# [What is being asked]
Which lines below include the string "URSEL"? Please show each one.

Stored data:
------------------------------------------------
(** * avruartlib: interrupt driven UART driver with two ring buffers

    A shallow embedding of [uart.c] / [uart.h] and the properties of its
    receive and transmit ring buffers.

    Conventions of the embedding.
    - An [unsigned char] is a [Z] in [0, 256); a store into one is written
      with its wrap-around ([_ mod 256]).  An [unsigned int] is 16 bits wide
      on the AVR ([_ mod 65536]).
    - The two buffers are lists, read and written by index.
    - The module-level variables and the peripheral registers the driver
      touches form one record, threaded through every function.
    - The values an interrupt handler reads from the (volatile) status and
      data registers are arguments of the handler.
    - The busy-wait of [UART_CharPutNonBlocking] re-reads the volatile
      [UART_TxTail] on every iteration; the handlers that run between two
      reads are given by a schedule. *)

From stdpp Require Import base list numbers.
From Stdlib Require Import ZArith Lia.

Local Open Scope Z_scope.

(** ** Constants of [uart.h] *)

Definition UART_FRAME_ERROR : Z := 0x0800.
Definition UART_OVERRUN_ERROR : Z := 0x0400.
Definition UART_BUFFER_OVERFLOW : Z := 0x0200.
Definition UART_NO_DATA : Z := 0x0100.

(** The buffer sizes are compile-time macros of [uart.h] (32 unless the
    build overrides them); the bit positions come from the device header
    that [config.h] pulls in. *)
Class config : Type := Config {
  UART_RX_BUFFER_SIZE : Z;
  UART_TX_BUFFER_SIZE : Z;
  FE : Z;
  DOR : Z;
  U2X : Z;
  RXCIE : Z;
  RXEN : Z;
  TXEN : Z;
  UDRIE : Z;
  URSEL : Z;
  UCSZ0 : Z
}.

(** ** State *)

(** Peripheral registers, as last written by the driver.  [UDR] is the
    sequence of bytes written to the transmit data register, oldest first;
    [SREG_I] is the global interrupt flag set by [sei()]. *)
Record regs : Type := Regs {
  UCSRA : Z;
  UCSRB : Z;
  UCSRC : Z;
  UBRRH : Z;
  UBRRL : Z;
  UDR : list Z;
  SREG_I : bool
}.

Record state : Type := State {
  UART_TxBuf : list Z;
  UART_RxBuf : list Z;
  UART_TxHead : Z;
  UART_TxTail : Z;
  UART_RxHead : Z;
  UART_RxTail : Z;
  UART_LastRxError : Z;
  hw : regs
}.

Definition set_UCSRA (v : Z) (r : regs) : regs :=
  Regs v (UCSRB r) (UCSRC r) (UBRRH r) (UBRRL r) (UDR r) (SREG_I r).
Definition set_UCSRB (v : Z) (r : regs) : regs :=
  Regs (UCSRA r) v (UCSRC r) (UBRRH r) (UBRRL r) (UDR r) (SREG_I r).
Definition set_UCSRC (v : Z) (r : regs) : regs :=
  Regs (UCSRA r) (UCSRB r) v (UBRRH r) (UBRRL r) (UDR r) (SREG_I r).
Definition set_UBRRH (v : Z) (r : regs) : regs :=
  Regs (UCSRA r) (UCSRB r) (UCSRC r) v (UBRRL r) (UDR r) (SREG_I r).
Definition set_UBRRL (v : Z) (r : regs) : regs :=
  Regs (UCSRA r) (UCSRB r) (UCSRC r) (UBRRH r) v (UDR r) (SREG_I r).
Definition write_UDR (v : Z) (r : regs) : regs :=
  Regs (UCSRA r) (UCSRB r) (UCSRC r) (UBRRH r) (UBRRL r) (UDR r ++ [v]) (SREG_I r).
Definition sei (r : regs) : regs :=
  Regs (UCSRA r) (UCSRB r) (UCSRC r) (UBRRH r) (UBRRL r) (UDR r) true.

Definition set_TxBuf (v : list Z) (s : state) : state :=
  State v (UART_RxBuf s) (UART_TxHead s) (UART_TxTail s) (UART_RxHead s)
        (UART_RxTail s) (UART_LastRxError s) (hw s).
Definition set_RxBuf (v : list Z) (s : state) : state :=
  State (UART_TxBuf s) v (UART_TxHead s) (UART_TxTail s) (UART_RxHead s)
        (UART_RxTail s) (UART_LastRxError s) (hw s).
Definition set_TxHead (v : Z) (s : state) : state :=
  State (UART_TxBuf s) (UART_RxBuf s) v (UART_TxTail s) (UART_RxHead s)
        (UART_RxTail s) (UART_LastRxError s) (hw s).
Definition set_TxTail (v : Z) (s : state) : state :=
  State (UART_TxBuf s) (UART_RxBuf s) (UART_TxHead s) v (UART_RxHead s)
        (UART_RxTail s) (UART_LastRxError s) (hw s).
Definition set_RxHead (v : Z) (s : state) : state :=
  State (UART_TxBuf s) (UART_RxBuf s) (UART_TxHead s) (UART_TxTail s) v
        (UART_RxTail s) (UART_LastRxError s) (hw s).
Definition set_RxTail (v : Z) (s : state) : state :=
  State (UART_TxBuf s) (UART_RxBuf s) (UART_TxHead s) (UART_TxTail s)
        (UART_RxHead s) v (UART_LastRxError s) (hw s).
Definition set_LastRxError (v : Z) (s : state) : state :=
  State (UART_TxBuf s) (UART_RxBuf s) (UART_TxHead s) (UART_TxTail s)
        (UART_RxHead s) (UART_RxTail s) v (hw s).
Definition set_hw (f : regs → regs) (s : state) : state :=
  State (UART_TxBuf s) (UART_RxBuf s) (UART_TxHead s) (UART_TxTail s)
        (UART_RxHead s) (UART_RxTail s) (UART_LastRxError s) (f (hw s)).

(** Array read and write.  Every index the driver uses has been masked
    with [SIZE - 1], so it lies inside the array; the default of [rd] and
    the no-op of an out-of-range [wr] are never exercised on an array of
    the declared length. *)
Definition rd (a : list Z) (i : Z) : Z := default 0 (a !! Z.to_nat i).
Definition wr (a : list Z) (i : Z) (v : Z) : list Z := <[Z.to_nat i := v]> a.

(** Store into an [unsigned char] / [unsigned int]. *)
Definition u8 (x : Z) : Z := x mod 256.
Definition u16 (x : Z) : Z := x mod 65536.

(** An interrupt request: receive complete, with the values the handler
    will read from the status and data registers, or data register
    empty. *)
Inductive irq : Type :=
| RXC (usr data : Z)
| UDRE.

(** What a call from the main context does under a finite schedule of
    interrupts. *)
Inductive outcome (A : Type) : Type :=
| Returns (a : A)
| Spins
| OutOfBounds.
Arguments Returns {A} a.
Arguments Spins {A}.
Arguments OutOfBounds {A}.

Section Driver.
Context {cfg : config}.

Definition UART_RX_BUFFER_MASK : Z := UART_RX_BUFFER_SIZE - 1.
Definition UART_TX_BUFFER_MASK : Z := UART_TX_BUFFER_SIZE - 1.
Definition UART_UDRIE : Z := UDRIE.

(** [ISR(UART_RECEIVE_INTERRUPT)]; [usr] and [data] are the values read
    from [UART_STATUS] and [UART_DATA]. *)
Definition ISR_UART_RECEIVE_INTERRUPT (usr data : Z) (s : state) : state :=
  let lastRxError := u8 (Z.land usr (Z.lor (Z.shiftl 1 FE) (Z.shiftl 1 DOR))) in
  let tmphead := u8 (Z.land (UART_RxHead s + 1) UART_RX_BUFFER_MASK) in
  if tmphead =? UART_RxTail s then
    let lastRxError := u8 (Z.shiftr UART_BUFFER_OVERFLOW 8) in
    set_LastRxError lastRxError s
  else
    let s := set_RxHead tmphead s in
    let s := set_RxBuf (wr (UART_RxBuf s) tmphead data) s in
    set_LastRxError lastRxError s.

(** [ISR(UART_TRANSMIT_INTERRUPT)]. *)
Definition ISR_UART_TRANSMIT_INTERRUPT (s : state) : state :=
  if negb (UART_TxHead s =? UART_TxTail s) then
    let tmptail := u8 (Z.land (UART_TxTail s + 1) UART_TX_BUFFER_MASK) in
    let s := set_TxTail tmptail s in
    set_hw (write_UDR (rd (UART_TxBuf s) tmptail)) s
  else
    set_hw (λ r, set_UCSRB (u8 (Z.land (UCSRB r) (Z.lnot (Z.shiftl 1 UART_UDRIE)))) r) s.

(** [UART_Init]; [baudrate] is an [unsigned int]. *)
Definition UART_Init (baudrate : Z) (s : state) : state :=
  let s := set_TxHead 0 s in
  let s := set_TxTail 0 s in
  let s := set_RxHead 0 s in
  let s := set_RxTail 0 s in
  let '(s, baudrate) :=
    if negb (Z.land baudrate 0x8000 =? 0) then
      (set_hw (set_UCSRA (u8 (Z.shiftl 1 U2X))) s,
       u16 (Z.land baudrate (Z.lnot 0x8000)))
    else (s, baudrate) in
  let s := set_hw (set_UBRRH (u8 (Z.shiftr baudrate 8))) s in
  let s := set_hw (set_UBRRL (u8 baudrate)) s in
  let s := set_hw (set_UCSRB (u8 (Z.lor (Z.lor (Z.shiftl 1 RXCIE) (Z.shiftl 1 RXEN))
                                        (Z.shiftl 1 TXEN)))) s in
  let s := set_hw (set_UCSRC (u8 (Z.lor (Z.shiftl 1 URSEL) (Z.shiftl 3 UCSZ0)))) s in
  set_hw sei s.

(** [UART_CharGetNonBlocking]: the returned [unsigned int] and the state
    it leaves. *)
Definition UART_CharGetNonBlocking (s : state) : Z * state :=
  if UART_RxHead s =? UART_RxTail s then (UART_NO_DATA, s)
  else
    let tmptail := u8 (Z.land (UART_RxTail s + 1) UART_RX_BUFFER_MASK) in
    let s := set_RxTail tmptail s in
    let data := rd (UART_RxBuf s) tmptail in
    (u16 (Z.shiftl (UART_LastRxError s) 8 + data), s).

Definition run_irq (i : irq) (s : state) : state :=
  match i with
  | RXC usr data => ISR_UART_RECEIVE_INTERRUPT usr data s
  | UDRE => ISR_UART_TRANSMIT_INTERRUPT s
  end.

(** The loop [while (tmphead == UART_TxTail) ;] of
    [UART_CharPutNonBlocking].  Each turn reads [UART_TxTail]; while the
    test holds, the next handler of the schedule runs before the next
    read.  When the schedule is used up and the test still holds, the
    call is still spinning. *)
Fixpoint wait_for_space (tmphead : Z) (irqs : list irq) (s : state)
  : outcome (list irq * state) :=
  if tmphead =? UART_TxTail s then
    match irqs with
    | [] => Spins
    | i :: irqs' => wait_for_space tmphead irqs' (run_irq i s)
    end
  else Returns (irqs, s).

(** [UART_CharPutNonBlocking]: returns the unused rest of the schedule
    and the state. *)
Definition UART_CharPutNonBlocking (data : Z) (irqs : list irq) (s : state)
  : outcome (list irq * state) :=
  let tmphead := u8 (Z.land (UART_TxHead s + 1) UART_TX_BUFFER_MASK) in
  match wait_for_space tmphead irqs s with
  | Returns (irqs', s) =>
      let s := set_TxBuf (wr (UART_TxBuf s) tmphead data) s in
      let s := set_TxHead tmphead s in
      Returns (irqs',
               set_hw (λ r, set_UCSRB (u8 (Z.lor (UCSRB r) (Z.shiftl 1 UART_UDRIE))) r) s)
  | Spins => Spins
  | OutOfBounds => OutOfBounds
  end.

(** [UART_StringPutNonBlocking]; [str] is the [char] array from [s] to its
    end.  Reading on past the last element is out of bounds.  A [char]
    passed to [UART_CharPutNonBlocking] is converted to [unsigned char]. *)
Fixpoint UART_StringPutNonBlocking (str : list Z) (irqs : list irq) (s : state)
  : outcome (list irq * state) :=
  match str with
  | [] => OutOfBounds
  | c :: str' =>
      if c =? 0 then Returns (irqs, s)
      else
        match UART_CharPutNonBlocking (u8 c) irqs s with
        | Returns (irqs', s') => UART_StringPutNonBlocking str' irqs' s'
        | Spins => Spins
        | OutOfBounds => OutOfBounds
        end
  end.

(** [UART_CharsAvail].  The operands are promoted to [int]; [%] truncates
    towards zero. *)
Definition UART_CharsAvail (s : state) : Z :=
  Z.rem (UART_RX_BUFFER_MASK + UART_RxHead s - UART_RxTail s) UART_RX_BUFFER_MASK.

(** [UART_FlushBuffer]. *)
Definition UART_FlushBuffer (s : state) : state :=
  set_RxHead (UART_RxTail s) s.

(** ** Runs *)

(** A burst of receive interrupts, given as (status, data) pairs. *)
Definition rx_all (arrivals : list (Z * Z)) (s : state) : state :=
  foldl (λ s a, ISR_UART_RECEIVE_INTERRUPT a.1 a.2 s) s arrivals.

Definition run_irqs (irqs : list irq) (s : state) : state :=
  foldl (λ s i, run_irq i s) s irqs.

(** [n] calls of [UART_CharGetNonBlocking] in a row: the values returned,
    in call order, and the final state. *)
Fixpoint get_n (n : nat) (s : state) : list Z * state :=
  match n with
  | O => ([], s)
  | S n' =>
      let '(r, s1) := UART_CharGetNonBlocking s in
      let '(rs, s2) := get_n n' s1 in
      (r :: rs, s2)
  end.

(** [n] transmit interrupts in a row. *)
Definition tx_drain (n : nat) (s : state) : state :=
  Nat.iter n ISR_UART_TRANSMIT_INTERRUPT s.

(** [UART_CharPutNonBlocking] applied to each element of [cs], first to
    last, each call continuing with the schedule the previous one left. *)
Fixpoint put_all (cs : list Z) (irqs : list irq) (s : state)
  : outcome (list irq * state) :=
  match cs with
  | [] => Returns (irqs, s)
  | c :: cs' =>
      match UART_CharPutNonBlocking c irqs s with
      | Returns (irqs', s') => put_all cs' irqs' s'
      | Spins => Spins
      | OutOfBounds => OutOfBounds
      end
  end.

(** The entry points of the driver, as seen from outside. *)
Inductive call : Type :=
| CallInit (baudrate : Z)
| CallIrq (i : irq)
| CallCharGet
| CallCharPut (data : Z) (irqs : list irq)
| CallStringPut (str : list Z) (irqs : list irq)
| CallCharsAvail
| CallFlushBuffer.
------------------------------------------------
# [Your solution]
  URSEL : Z;
  let s := set_hw (set_UCSRC (u8 (Z.lor (Z.shiftl 1 URSEL) (Z.shiftl 3 UCSZ0)))) s in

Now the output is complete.